Designing Any Imaging System from Natural Language: Agent-Constrained Composition over a Finite Primitive Basis
This addresses the expertise bottleneck in computational imaging, enabling broader scientific community access to prototyping imaging instruments, though it appears incremental as it builds on existing concepts with a novel automated approach.
The paper tackles the problem of designing computational imaging systems, which typically requires weeks of specialist effort, by introducing an automated pipeline that translates natural-language descriptions into validated forward models with bounded reconstruction error. The result is a system that matches expert-library quality (98.1 +/- 4.2%) across 6 real-data modalities and demonstrates compositional reach with 10 novel designs.
Designing a computational imaging system -- selecting operators, setting parameters, validating consistency -- requires weeks of specialist effort per modality, creating an expertise bottleneck that excludes the broader scientific community from prototyping imaging instruments.

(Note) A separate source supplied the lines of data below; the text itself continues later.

(** [jsonDecoder.Decode(&bodyObj)] with [bodyObj] an empty map: an
    object fills the map, [null] sets [bodyObj] to the nil map, any other
    value is a type error. *)
Definition Decode (data : string) : gomap * option error :=
  match parse data with
  | inr e => (GoMap ∅, Some e)
  | inl (JObject members) => (GoMap (decoded_object members), None)
  | inl JNull => (NilMap, None)
  | inl (JBool _) => (GoMap ∅, Some (UnmarshalTypeError "bool"))
  | inl (JNumber _) => (GoMap ∅, Some (UnmarshalTypeError "number"))
  | inl (JString _) => (GoMap ∅, Some (UnmarshalTypeError "string"))
  | inl (JArray _) => (GoMap ∅, Some (UnmarshalTypeError "array"))
  end.

(** [ServeHTTP(w, r)], up to its calls of [forwardRequest]. *)

Definition ServeHTTP (p : podmanProxy) (r : Request) : handled :=
  let method := Method r in
  let path := URL_Path r in
  let path :=
    if Regexp.MatchString versionRegex path
    then Regexp.ReplaceAllString versionRegex path "/" else path in
  let contentType := Header_Get (Header r) "Content-Type" in
  if bool_decide (method ≠ "POST")
     || (bool_decide (path ≠ "/containers/create")
         && bool_decide (path ≠ "/libpod/containers/create"))
  then Forwarded r
  else if bool_decide (contentType ≠ "application/json")
          && bool_decide (contentType ≠ EmptyString)
  then Forwarded r
  else
    match BodyReadErr r with
    | Some err => HttpError err StatusInternalServerError
    | None =>
    match BodyCloseErr r with
    | Some err => HttpError err StatusInternalServerError
    | None =>
    let '(bodyObj, err) := Decode (Body r) in
    match err with
    | Some err => HttpError err StatusBadRequest
    | None =>
    let '(bodyObj, err) :=
      if Strings.HasPrefix path "/libpod"
      then on_map (mangleLibpodVolumes Output p) bodyObj
      else on_map (mangleDockerVolumes Output p) bodyObj in
    match err with
    | Some err => HttpError err StatusBadRequest
    | None =>
    let '(newBody, err) := Marshal bodyObj in
    match err with
    | Some err => HttpError err StatusInternalServerError
    | None =>
        let ContentLength' := Z.of_nat (String.length newBody) in
        Forwarded
          {| Method := Method r;
             URL_Path := URL_Path r;
             Header := Header_Set (Header r) "Content-Length"
                         (pretty ContentLength');
             Body := newBody;
             BodyReadErr := None;
             BodyCloseErr := None;
             ContentLength := ContentLength' |}
    end end end end end.

End Handler.
(** C3, as the code has it. When the status query faults, the fault is
    handled inside the cycle.  A fault rendered as
    "error: connection closed" in any letter case is taken as count 0:
    the presence "0 survivors online" is set (when [client.user] is
    there) and, unless that presence update itself faults, the topic
    update runs with count 0 (the topic "Players online: 0" is written
    when the channel is resolved and [lastCount] is not 0, and 0 is
    stored in [lastCount]) and the event query is issued next.  A fault
    of that presence update goes to the handler of the cycle instead.
    Any other fault of the status query is only reported: the event
    query is issued next, no presence or topic update is made in the
    whole cycle, and [lastCount] stays. *)
Theorem pollOnce_status_query_fault (E : env) (st : state) (err : fault) :
  let h :=
    trace st ++ [ ConsoleLog (pollingMessage E);
                  RconConnect (Fulfilled tt);
                  RconSend (lit "players") (Rejected err) ] in
  let presence := SetPresence (lit "0 survivors online") in
  let stored :=
    match targetChannel st with
    | Some _ => 0%Z
    | None => lastCount st
    end in
  connectResult E (trace st ++ [ConsoleLog (pollingMessage E)]) = Fulfilled tt ->
  sendResult E (lit "players")
    (trace st ++ [ConsoleLog (pollingMessage E); RconConnect (Fulfilled tt)])
    = Rejected err ->
  exists st' evs,
    pollOnce E st = (Normal tt, st')
    /\ trace st' = h ++ evs
    /\ (isConnectionClosed err = false ->
        exists r rest,
          evs = ConsoleError (lit "RCON poll error:") err
                  :: RconSend COMMAND r :: rest
          /\ forallb afterQuery rest = true
          /\ lastCount st' = lastCount st)
    /\ (isConnectionClosed err = true -> clientUser E = true ->
        setPresenceResult E (lit "0 survivors online") h = Fulfilled tt ->
        exists r rest,
          evs = presence (Fulfilled tt)
                  :: topicUpdateEvents E st 0 (h ++ [presence (Fulfilled tt)])
                  ++ RconSend COMMAND r :: rest
          /\ forallb afterQuery rest = true
          /\ lastCount st' = stored)
    /\ (isConnectionClosed err = true -> clientUser E = false ->
        exists r rest,
          evs = topicUpdateEvents E st 0 h ++ RconSend COMMAND r :: rest
          /\ forallb afterQuery rest = true
          /\ lastCount st' = stored)
    /\ (isConnectionClosed err = true -> clientUser E = true ->
        forall err2,
          setPresenceResult E (lit "0 survivors online") h = Rejected err2 ->
          exists released,
            evs = presence (Rejected err2) :: catchEvents err2 ++ [RconEnd released]
            /\ lastCount st' = lastCount st).
Proof.
  intros h presence stored Hc Hs.
  pose proof (pollOnce_prologue_connected E st Hc) as HP.
  set (stC := mkState (targetChannel st) (lastCount st) true
                (trace st ++ [ConsoleLog (pollingMessage E);
                              RconConnect (Fulfilled tt)])) in HP.
  rewrite (playersQuery_fault E stC err Hs) in HP.
  set (stF := addEvent (RconSend (lit "players") (Rejected err)) stC) in HP.
  assert (HtF : trace stF = h).
  { unfold stF, stC, addEvent, h. cbn. now rewrite <- app_assoc. }
  assert (Hafter : forall stP,
             pollOnce_prologue E (entered st) = (Normal tt, stP) ->
             exists st' r rest,
               pollOnce E st = (Normal tt, st')
               /\ trace st' = trace stP ++ RconSend COMMAND r :: rest
               /\ lastCount st' = lastCount stP
               /\ forallb afterQuery rest = true).
  { intros stP HstP.
    destruct (pollOnce_after_prologue_events E afterQuery
                ltac:(reflexivity) ltac:(reflexivity) ltac:(reflexivity)
                ltac:(reflexivity) ltac:(reflexivity) st stP HstP)
      as (st' & rest & H1 & H2 & H3 & H4).
    exists st'. eexists. exists rest.
    split; [exact H1|]. split; [exact H2|]. split; [exact H3 | exact H4]. }
  destruct (isConnectionClosed err) eqn:Hclosed.
  - unfold bind at 1, setPresence in HP.
    change (presenceName 0) with (lit "0 survivors online") in HP.
    destruct (clientUser E) eqn:Huser.
    + unfold await in HP. rewrite HtF in HP.
      destruct (setPresenceResult E (lit "0 survivors online") h)
        as [[] | err2] eqn:Hpres.
      * set (stG := addEvent (SetPresence (lit "0 survivors online") (Fulfilled tt)) stF) in HP.
        destruct (updateChannelTopicIfChanged_run E 0 stG)
          as (stH & Hup & HtH & HlH & _).
        rewrite Hup in HP.
        destruct (Hafter stH HP) as (st' & r & rest & Hrun & Ht & Hl & Hrest).
        exists st',
          (presence (Fulfilled tt)
             :: topicUpdateEvents E st 0 (h ++ [presence (Fulfilled tt)])
             ++ RconSend COMMAND r :: rest).
        split; [exact Hrun|]. split; [|split; [|split; [|split]]];
          try discriminate.
        -- rewrite Ht, HtH. unfold stG, addEvent. cbn [trace]. rewrite HtF.
           change (topicUpdateEvents E _ 0 (h ++ [presence (Fulfilled tt)]))
             with (topicUpdateEvents E st 0 (h ++ [presence (Fulfilled tt)])).
           now rewrite <- !app_assoc.
        -- intros _ _ _. exists r, rest. repeat split; auto.
           rewrite Hl, HlH. reflexivity.
      * set (stG := addEvent (SetPresence (lit "0 survivors online") (Rejected err2)) stF) in HP.
        destruct (pollOnce_prologue_throws E st stG err2 HP) as [Hrun _].
        eexists. exists (presence (Rejected err2) :: catchEvents err2
                           ++ [RconEnd (endResult E (trace stG ++ catchEvents err2))]).
        split; [exact Hrun|]. split; [|split; [|split; [|split]]];
          try discriminate.
        -- cbv zeta. unfold finallyEvents. cbn [trace addEvents rcon].
           change (rcon stG) with true. cbv iota.
           unfold stG, addEvent. cbn [trace]. rewrite HtF.
           now rewrite <- !app_assoc.
        -- intros _ _ err3 Hbad. injection Hbad as <-.
           eexists. split; [reflexivity|]. reflexivity.
    + unfold ret in HP.
      destruct (updateChannelTopicIfChanged_run E 0 stF)
        as (stH & Hup & HtH & HlH & _).
      rewrite Hup in HP.
      destruct (Hafter stH HP) as (st' & r & rest & Hrun & Ht & Hl & Hrest).
      exists st', (topicUpdateEvents E st 0 h ++ RconSend COMMAND r :: rest).
      split; [exact Hrun|]. split; [|split; [|split; [|split]]];
        try discriminate.
      * rewrite Ht, HtH, HtF.
        change (topicUpdateEvents E stF 0 h) with (topicUpdateEvents E st 0 h).
        now rewrite <- !app_assoc.
      * intros _ _. exists r, rest. repeat split; auto.
        rewrite Hl, HlH. reflexivity.
  - unfold console_error, record in HP.
    destruct (Hafter _ HP) as (st' & r & rest & Hrun & Ht & Hl & Hrest).
    exists st',
      (ConsoleError (lit "RCON poll error:") err :: RconSend COMMAND r :: rest).
    split; [exact Hrun|]. split; [|split; [|split; [|split]]];
      try discriminate.
    + rewrite Ht. unfold addEvent. cbn [trace]. rewrite HtF.
      now rewrite <- !app_assoc.
    + intros _. exists r, rest. repeat split; auto.
Qed.
(** X10. The map effect is idempotent: running it twice with the same
    result leaves the map as one run does. *)
Theorem sync_map_idempotent (g : option GeoRecord) (m : option MapSync.MapState) :
  MapSync.sync_map g (MapSync.sync_map g m) = MapSync.sync_map g m.
Proof.
  destruct g as [g|], m as [m|]; try reflexivity. unfold MapSync.sync_map.
  destruct (MapSync.loc_parts g) as [|lat [|lon [|x r]]] eqn:E; try reflexivity.
  destruct (MapSync.is_nan lat || MapSync.is_nan lon) eqn:En; reflexivity.
Qed.

(** X11. A result with a usable location fully determines the map after
    the effect: whatever an earlier result did to the map, view, marker,
    popup and circle end as if that earlier run had not happened. *)
Theorem sync_map_latest_wins (g1 : option GeoRecord) (g2 : GeoRecord)
    (m : option MapSync.MapState) (Hu : MapSync.loc_usable g2 = true) :
  MapSync.sync_map (Some g2) (MapSync.sync_map g1 m)
  = MapSync.sync_map (Some g2) m.
Proof.
  unfold MapSync.loc_usable in Hu.
  destruct m as [m|]; [|destruct g1; reflexivity].
  assert (Hs : exists m', MapSync.sync_map g1 (Some m) = Some m').
  { destruct g1 as [g1|]; [|eexists; reflexivity]. unfold MapSync.sync_map.
    destruct (MapSync.loc_parts g1) as [|a [|b [|x r]]];
      try (eexists; reflexivity).
    destruct (MapSync.is_nan a || MapSync.is_nan b); eexists; reflexivity. }
  destruct Hs as [m' ->]. unfold MapSync.sync_map.
  destruct (MapSync.loc_parts g2) as [|lat [|lon [|x r]]]; try discriminate.
  apply negb_true_iff in Hu. rewrite Hu. reflexivity.
Qed.

(** X12. A search request always targets [https://ipinfo.io/<ip>/geo]
    for the trimmed input: an input that passes validation contains no
    [/], [?] or [#], so it can never change the path or add a query or
    fragment, and it is never the self-lookup "geo". *)
Theorem search_request_url (s : Session.State)
    (Hv : Validator.classify (Session.search s) <> Validator.Invalid) :
  let t := Validator.trim (list_ascii_of_string (Session.search s)) in
  let q := string_of_list_ascii t in
  Session.inflight (Session.handleSearch s)
    = (Session.next_tag s, q) :: Session.inflight s
  /\ Requests.fetch_url q = "https://ipinfo.io/" ++ q ++ "/geo"
  /\ forallb (fun c => negb (Requests.url_delim c)) (list_ascii_of_string q)
     = true.
Proof.
  intros t q. destruct (classify_accepts _ Hv) as (Hne & Htest & Hgeo).
  fold t in Hne, Htest, Hgeo.
  assert (Hq : list_ascii_of_string q = t)
    by apply list_ascii_of_string_of_list_ascii.
  split; [|split].
  - destruct (handleSearch_dispatch s) as [H _]. rewrite H.
    destruct (Validator.classify (Session.search s)); [reflexivity | reflexivity | congruence].
  - unfold Requests.fetch_url.
    destruct (String.eqb_spec q "geo") as [E|_]; [|reflexivity].
    exfalso. apply Hgeo. rewrite <- Hq, E. reflexivity.
  - rewrite Hq. apply accepted_no_delim, Htest.
Qed.

Lemma str_app_cons (x : ascii) (a b : string) : String x a ++ b = String x (a ++ b).
Proof. reflexivity. Qed.

Lemma str_app_assoc (a b c : string) : (a ++ b) ++ c = a ++ (b ++ c).
Proof.
  induction a as [|x a IH]; [reflexivity|]. rewrite !str_app_cons, IH. reflexivity.
Qed.

Lemma str_app_nil_r (a : string) : a ++ "" = a.
Proof. induction a as [|x a IH]; [reflexivity|]. rewrite str_app_cons, IH. reflexivity. Qed.

(** X13. A history row whose data has a city but no region or no country
    shows the text "undefined" in its summary line (the template literal
    prints the missing field). *)
Theorem history_summary_shows_undefined (g : GeoRecord)
    (Hc : truthy (g_city g) = true)
    (Hm : g_region g = None \/ g_country g = None) :
  exists pre post, Render.history_summary g = pre ++ "undefined" ++ post.
Proof.
  unfold Render.history_summary. rewrite Hc.
  destruct Hm as [Hr | Hco].
  - rewrite Hr. exists (Render.template_field (g_city g) ++ ", ").
    eexists. rewrite str_app_assoc. reflexivity.
  - rewrite Hco. exists (Render.template_field (g_city g) ++ ", "
                         ++ Render.template_field (g_region g) ++ ", "), "".
    rewrite str_app_nil_r, !str_app_assoc. reflexivity.
Qed.

(** X14. Row keys [h.ip + idx] are not always unique, even though the
    history never holds an address twice: after eleven lookups the entry
    "1.1.1.11" at index 0 and the entry "1.1.1.1" at index 10 both get the
    key "1.1.1.110". *)
Theorem row_keys_not_unique :
  exists es : list Session.Event,
    List.NoDup (map h_ip (Session.history (Session.run Samples.state0 es)))
    /\ ~ List.NoDup (Render.row_keys (Session.history (Session.run Samples.state0 es))).
Proof.
  exists (Samples2.lookup_events Samples2.eleven_ips 0). split.
  - apply NoDup_ListNoDup, (bool_decide_unpack _). vm_compute. reflexivity.
  - intro H. apply NoDup_ListNoDup, (bool_decide_pack _) in H.
    vm_compute in H. exact H.
Qed.
(** The alert name step 0 looks for, when the matchers on [alertname]
    that are not regexp matchers agree on it. *)
Lemma alertnameOf_agree (X : string) (lms : list labels.Matcher) :
  (forall lm, In lm lms -> labels.Name lm = "alertname" ->
              labels.Type_ lm = labels.MatchEqual \/ labels.Type_ lm = labels.MatchNotEqual ->
              labels.Value lm = X) ->
  In (labels.mkMatcher labels.MatchEqual "alertname" X) lms ->
  alertnameOf lms = X.
Proof.
  unfold alertnameOf. intros Hall Hin.
  assert (G : forall acc, acc = X \/ In (labels.mkMatcher labels.MatchEqual "alertname" X) lms ->
              fold_left
                (fun alertname lm =>
                   if String.eqb (labels.Name lm) "alertname"
                      && negb (bool_decide (labels.Type_ lm = labels.MatchRegexp))
                      && negb (bool_decide (labels.Type_ lm = labels.MatchNotRegexp))
                   then labels.Value lm else alertname)
                lms acc = X).
  { clear Hin. induction lms as [|lm lms IH]; intros acc Hacc; simpl.
    - destruct Hacc as [?|[]]; assumption.
    - apply IH; [intros; apply Hall; simpl; auto|].
      destruct (String.eqb_spec (labels.Name lm) "alertname") as [Hn|Hn]; simpl.
      + destruct (labels.Type_ lm) eqn:Ht; simpl.
        * left. apply Hall; simpl; auto.
        * left. apply Hall; simpl; auto.
        * destruct Hacc as [?|[Hl|?]]; auto. subst lm. discriminate.
        * destruct Hacc as [?|[Hl|?]]; auto. subst lm. discriminate.
      + destruct Hacc as [?|[Hl|?]]; auto. subst lm. simpl in Hn. congruence. }
  apply G. now right.
Qed.

Lemma find_existsb {A B} (f : A -> bool) (l : list A) (a b : B) :
  match find f l with Some _ => a | None => b end = if existsb f l then a else b.
Proof.
  induction l as [|x l IH]; simpl; [reflexivity|]. now destruct (f x).
Qed.

(** C4, amended: for a selector of [ALERTS] or [ALERTS_FOR_STATE] that
    is new and not disabled, with an equality matcher [alertname=X] where
    [X] is not empty and no equality or inequality matcher on [alertname]
    has another value: the loop appends the one problem of severity [Bug]
    with the text on the missing rule (which ends with a full stop) when
    no entry is an alerting rule without parse error named [X], nothing
    otherwise, and goes on with the next selector without any request. *)
Theorem alerts_selector_checked selector rest (done : gmap string bool) st (X : string) :
  isAlertsMetric (metricNameOf selector) = true ->
  In (labels.mkMatcher labels.MatchEqual "alertname" X) (promParser.LabelMatchers selector) ->
  (forall lm, In lm (promParser.LabelMatchers selector) ->
              labels.Name lm = "alertname" ->
              labels.Type_ lm = labels.MatchEqual \/ labels.Type_ lm = labels.MatchNotEqual ->
              labels.Value lm = X) ->
  X <> "" ->
  done !! selString E selector = None ->
  isDisabled E rule selector = false ->
  loop (selector :: rest) done st
  = loop rest (<[selString E selector := true]> done)
      (if existsb (isAlertingRuleNamed X) entries then st
       else emit
              (mkProblem (parser.YLines (parser.EValue expr)) "promql/series"
                 ("`" +:+ selString E selector +:+
                  "` metric is generated by alerts but didn't found any rule named `" +:+
                  X +:+ "`.")
                 SeriesCheckCommonProblemDetails Bug)
              st).
Proof.
  intros Ha Hin Hall HX Hd Hdis.
  rewrite checkSelectors_visit by assumption. f_equal.
  unfold checkSelector. rewrite Ha. unfold checkAlerts.
  rewrite (alertnameOf_agree X) by assumption.
  destruct (String.eqb_spec X "") as [?|_]; [contradiction|]. simpl.
  apply find_existsb.
Qed.

End Loop.

(** ** A base metric without history *)

Section NoHistory.

Import checks.

Variable E : Env.
Variable prom : promapi.FailoverGroup.
Variable ctx : Context.
Variable settings : PromqlSeriesSettings.
Variable rule : parser.Rule.
Variable entries : list discovery.Entry.
Variable expr : parser.PromQLExpr.
Variable params : promapi.RangeParams.

#[local] Abbreviation loop := (checkSelectors E prom ctx settings rule entries expr params).

Lemma find_In_true {A} (f : A -> bool) (l : list A) (x : A) :
  In x l -> f x = true -> exists y, find f l = Some y.
Proof.
  intros Hin Hx. destruct (find f l) eqn:Hf; [eauto|].
  pose proof (find_none f l Hf x Hin). congruence.
Qed.

Lemma uptimeSeries_requests (st : State) :
  snd (uptimeSeries prom params st)
  = request (RangeQuery (promapi.Name prom)
               ("count(" +:+ promapi.UptimeMetric prom +:+ ")")) st.
Proof.
  unfold uptimeSeries, rangeQuery.
  destruct (promapi.RangeQuery prom ("count(" +:+ promapi.UptimeMetric prom +:+ ")") params)
    as [e|r]; [reflexivity|].
  now destruct (Nat.eqb (length (promapi.Ranges (promapi.Series r))) 0).
Qed.

(** C3, amended: for a selector that is new, not disabled and not an
    alert metric, whose [count(S)] gives no series, when the range query
    for the bare selector succeeds without ranges and an entry is a
    recording rule without parse error whose [record] is the bare selector
    as printed (its metric name alone when it has no other matcher on the
    name to print): the loop appends one problem of severity
    [Information], with the details on recording rules, after the three
    requests, and goes on with the next selector. *)
Theorem recording_rule_explains_absence selector rest (done : gmap string bool) st
    qr trs entry rr :
  done !! selString E selector = None ->
  isDisabled E rule selector = false ->
  isAlertsMetric (metricNameOf selector) = false ->
  promapi.Query prom ("count(" +:+ selString E selector +:+ ")") = inr qr ->
  sumSamples (promapi.QSeries qr) <= 0 ->
  promapi.RangeQuery prom ("count(" +:+ selString E (stripLabels selector) +:+ ")") params
    = inr trs ->
  promapi.Ranges (promapi.Series trs) = [] ->
  In entry entries ->
  parser.RecordingRule_ (discovery.Rule entry) = Some rr ->
  parser.Err (parser.Error (discovery.Rule entry)) = None ->
  parser.YValue (parser.Record_ rr) = selString E (stripLabels selector) ->
  exists p st',
    loop (selector :: rest) done st
      = loop rest (<[selString E selector := true]> done) st' /\
    problems st' = problems st ++ [p] /\
    Severity_ p = Information /\
    Details p = SeriesCheckRuleDetails /\
    Text p = promText E (promapi.Name prom) (promapi.RURI trs) +:+
             " didn't have any series for `" +:+ selString E (stripLabels selector) +:+
             "` metric in the last " +:+ sinceDesc E (promapi.From (promapi.Series trs)) +:+
             " but found recording rule that generates it, skipping further checks." /\
    requests st' = requests st ++
      [InstantQuery (promapi.Name prom) ("count(" +:+ selString E selector +:+ ")");
       RangeQuery (promapi.Name prom) ("count(" +:+ promapi.UptimeMetric prom +:+ ")");
       RangeQuery (promapi.Name prom) ("count(" +:+ selString E (stripLabels selector) +:+ ")")].
Proof.
  intros Hd Hdis Ha Hq Hc Hr Hnil Hin Hrr Herr Hrec.
  rewrite checkSelectors_visit by assumption.
  unfold checkSelector. rewrite Ha. unfold checkSeries, instantSeriesCount.
  rewrite Hq. replace (0 <? sumSamples (promapi.QSeries qr)) with false
    by (symmetry; apply Z.ltb_ge; exact Hc).
  destruct (uptimeSeries prom params _) as [promUptime st1] eqn:Hup.
  assert (Hst1 : problems st1 = problems st /\
                 requests st1 = requests st ++
                   [InstantQuery (promapi.Name prom) ("count(" +:+ selString E selector +:+ ")");
                    RangeQuery (promapi.Name prom)
                      ("count(" +:+ promapi.UptimeMetric prom +:+ ")")]).
  { apply (f_equal snd) in Hup. rewrite uptimeSeries_requests in Hup. simpl in Hup.
    subst st1. simpl. rewrite <- app_assoc. auto. }
  destruct Hst1 as [Hp1 Hr1].
  unfold rangeQuery. rewrite Hr. simpl promapi.Ranges. rewrite Hnil. simpl.
  unfold checkNoHistory.
  destruct (find_In_true (isRecordingRuleNamed (selString E (stripLabels selector)))
              entries entry Hin) as [y Hy].
  { unfold isRecordingRuleNamed. rewrite Hrr, Herr, Hrec.
    rewrite bool_decide_true by reflexivity. simpl. apply String.eqb_refl. }
  rewrite Hy.
  eexists _, _. split; [reflexivity|].
  simpl. rewrite Hp1, Hr1, <- app_assoc. simpl. repeat split; reflexivity.
Qed.
(** C10 (amended). A text search with any query value behaves as the
    search with the value's [unicode()] text; when [unicode()] raises (a
    byte string with a non-ASCII byte), the search raises that error and
    the Searcher is not called. *)
Theorem whoosh_search_coerces self query limit fields or_ w :
  whoosh_search engine_search self query limit fields or_ w
  = match unicode query with
    | Ok text =>
        whoosh_search engine_search self (VUnicode text) limit fields or_ w
    | Raise e => (Raise e, w)
    end.
Proof.
  unfold whoosh_search, lift. unfold mbind at 1 3. unfold M_bind at 1 3.
  unfold coerce_query.
  destruct query as [|[]|z|s|s]; simpl; try reflexivity.
  destruct (is_ascii s); reflexivity.
Qed.

End Search.
End SearchFacts.

Module SearchExamples.
Import Scenario SearchFacts.


Lemma whoosh_search_no_hits_witness :
  whoosh_search no_hits (proxy None) (VStr "unicorn") None None false indexed
  = (Ok (Query_filter (ProxyQuery (proxy None)) (TextClause "null")),
     indexed) ∧
  ∀ table,
    iterate any_text never never table
            (Query_filter (ProxyQuery (proxy None)) (TextClause "null"))
    = Ok [].
Proof.
  eapply (whoosh_search_no_hits any_text no_hits never never (proxy None)
            (VStr "unicorn") None None false indexed _ _
            {| query := ProxyQuery (proxy None);
               pure_whoosh := Some article_searcher |}).
  - reflexivity.
  - vm_compute. reflexivity.
  - reflexivity.
  - vm_compute. reflexivity.
Defined.
Ltac field_len :=
  first [ eassumption | eapply array_len; eassumption | apply zlen_be_bytes
        | apply zlen_zeros; lia | reflexivity ].
Ltac sub_lits :=
  repeat match goal with
  | |- context [sub (?a - ?n) ?b _] =>
      let v := eval vm_compute in (a - n) in change (a - n) with v
  | |- context [sub ?a (?b - ?n) _] =>
      let v := eval vm_compute in (b - n) in change (b - n) with v
  end.
Ltac sub_step :=
  match goal with
  | |- context [@sub ?E ?A 0 ?b (?l ++ ?k)] =>
      rewrite (@sub_here E A b l k) by field_len
  | |- context [@sub ?E ?A 0 ?b ?l] => rewrite (@sub_all E A b l) by field_len
  | |- context [@sub ?E ?A ?a ?b (?l ++ ?k)] =>
      erewrite (@sub_skip E A _ a b l k); [ | field_len | lia]; sub_lits
  end.
Ltac subs := repeat (sub_step; cbn [obind]).

Ltac inv_ok :=
  repeat match goal with
  | H : obind _ _ = Ok _ |- _ => apply obind_Ok in H as (? & ? & H)
  | H : Ok _ = Ok _ |- _ => apply (inj Ok) in H
  | H : Err _ = Ok _ |- _ => discriminate H
  | H : Panic = Ok _ |- _ => discriminate H
  | H : (_, _) = (_, _) |- _ => apply pair_eq in H as [? ?]
  end.

(** [inv_res H] inverts a successful run of straight-line code in [H]: binds,
    and guards that return early. *)
Ltac inv_res H :=
  repeat match type of H with
  | obind _ _ = Ok _ =>
      let a := fresh "a" in let Ha := fresh "Ha" in
      apply obind_Ok in H as (a & Ha & H)
  | (if decide ?P then _ else _) = Ok _ =>
      let Hd := fresh "Hd" in destruct (decide P) as [Hd|Hd]; [discriminate H|]
  | (if ?b then _ else _) = Ok _ =>
      let Hd := fresh "Hd" in destruct b eqn:Hd; [discriminate H|]
  | (let '(_, _) := ?p in _) = Ok _ => destruct p
  end.

#[export] Instance Ok_inj {E A} : Inj (=) (=) (@Ok E A).
Proof. by intros ?? [=]. Qed.

(** A panic-free proof walks the binds of a definition. *)
Ltac no_panic_step :=
  match goal with
  | |- obind _ _ <> Panic => apply obind_not_panic; [|intros]
  | |- Ok _ <> Panic => discriminate
  | |- Err _ <> Panic => discriminate
  | |- ok_or _ ?o <> Panic => destruct o; discriminate
  | |- (if decide ?P then _ else _) <> Panic => destruct (decide P)
  | |- (if ?b then _ else _) <> Panic => destruct b eqn:?
  | |- (let '(_, _) := ?p in _) <> Panic => destruct p
  end.

(** Splits an array into its fields, so that [subs] applies to it. *)
Lemma chop n m b : 0 <= n -> 0 <= m -> array (n + m) b ->
  exists l k, b = l ++ k /\ array n l /\ array m k.
Proof.
  intros ?? [Hl Hb]. exists (ztake n b), (zdrop n b). rewrite ztake_zdrop. split; [done|].
  split; split; [rewrite zlen_ztake; lia | by apply bytes_ok_ztake |
    rewrite zlen_zdrop; lia | by apply bytes_ok_zdrop].
Qed.
(** [chop_field H n] takes the first [n] bytes off the array of [H]. *)
Ltac chop_field H n :=
  match type of H with
  | array ?t ?b =>
      let m := eval vm_compute in (t - n) in
      let f := fresh "f" in
      let Hf := fresh "Hf" in
      apply (chop n m b) in H as (f & ? & -> & Hf & H); [ | lia | lia ]
  end.

#[global] Arguments be_bytes : simpl never.
#[global] Arguments zeros : simpl never.

(** ** SHA-256: the [sha2] crate, outside the repository.
    The code relies on the digest being 32 bytes; a streaming hasher that
    received [a] then [b] yields the digest of [a ++ b]. *)
Class Hasher := sha256 : bytes -> bytes.
Class HasherOk `{Hasher} : Prop := sha256_array (m : bytes) : Hash_ok (sha256 m).

(** A concrete digest function for executable examples. *)
Definition poly_hasher : Hasher := fun m =>
  let v := foldl (fun a b => Z.land (a * 5 + b + 1) 0xffffff) 7 m in be_bytes 16 v ++ be_bytes 16 v.
Lemma poly_hasher_ok : @HasherOk poly_hasher.
Proof.
  intros m. unfold sha256, poly_hasher. split; [by rewrite zlen_app, !zlen_be_bytes|].
  apply bytes_ok_app. split; apply be_bytes_ok.
Qed.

We introduce spec.md, a structured specification format, and three autonomous agents -- Plan, Judge, and Execute -- that translate a one-sentence natural-language description into a validated forward model with bounded reconstruction error. A design-to-real error theorem decomposes total reconstruction error into five independently bounded terms, each linked to a corrective action. On 6 real-data modalities spanning all 5 carrier families, the automated pipeline matches expert-library quality (98.1 +/- 4.2%). Ten novel designs -- composing primitives into chains from 3D to 5D -- demonstrate compositional reach beyond any single-modality tool.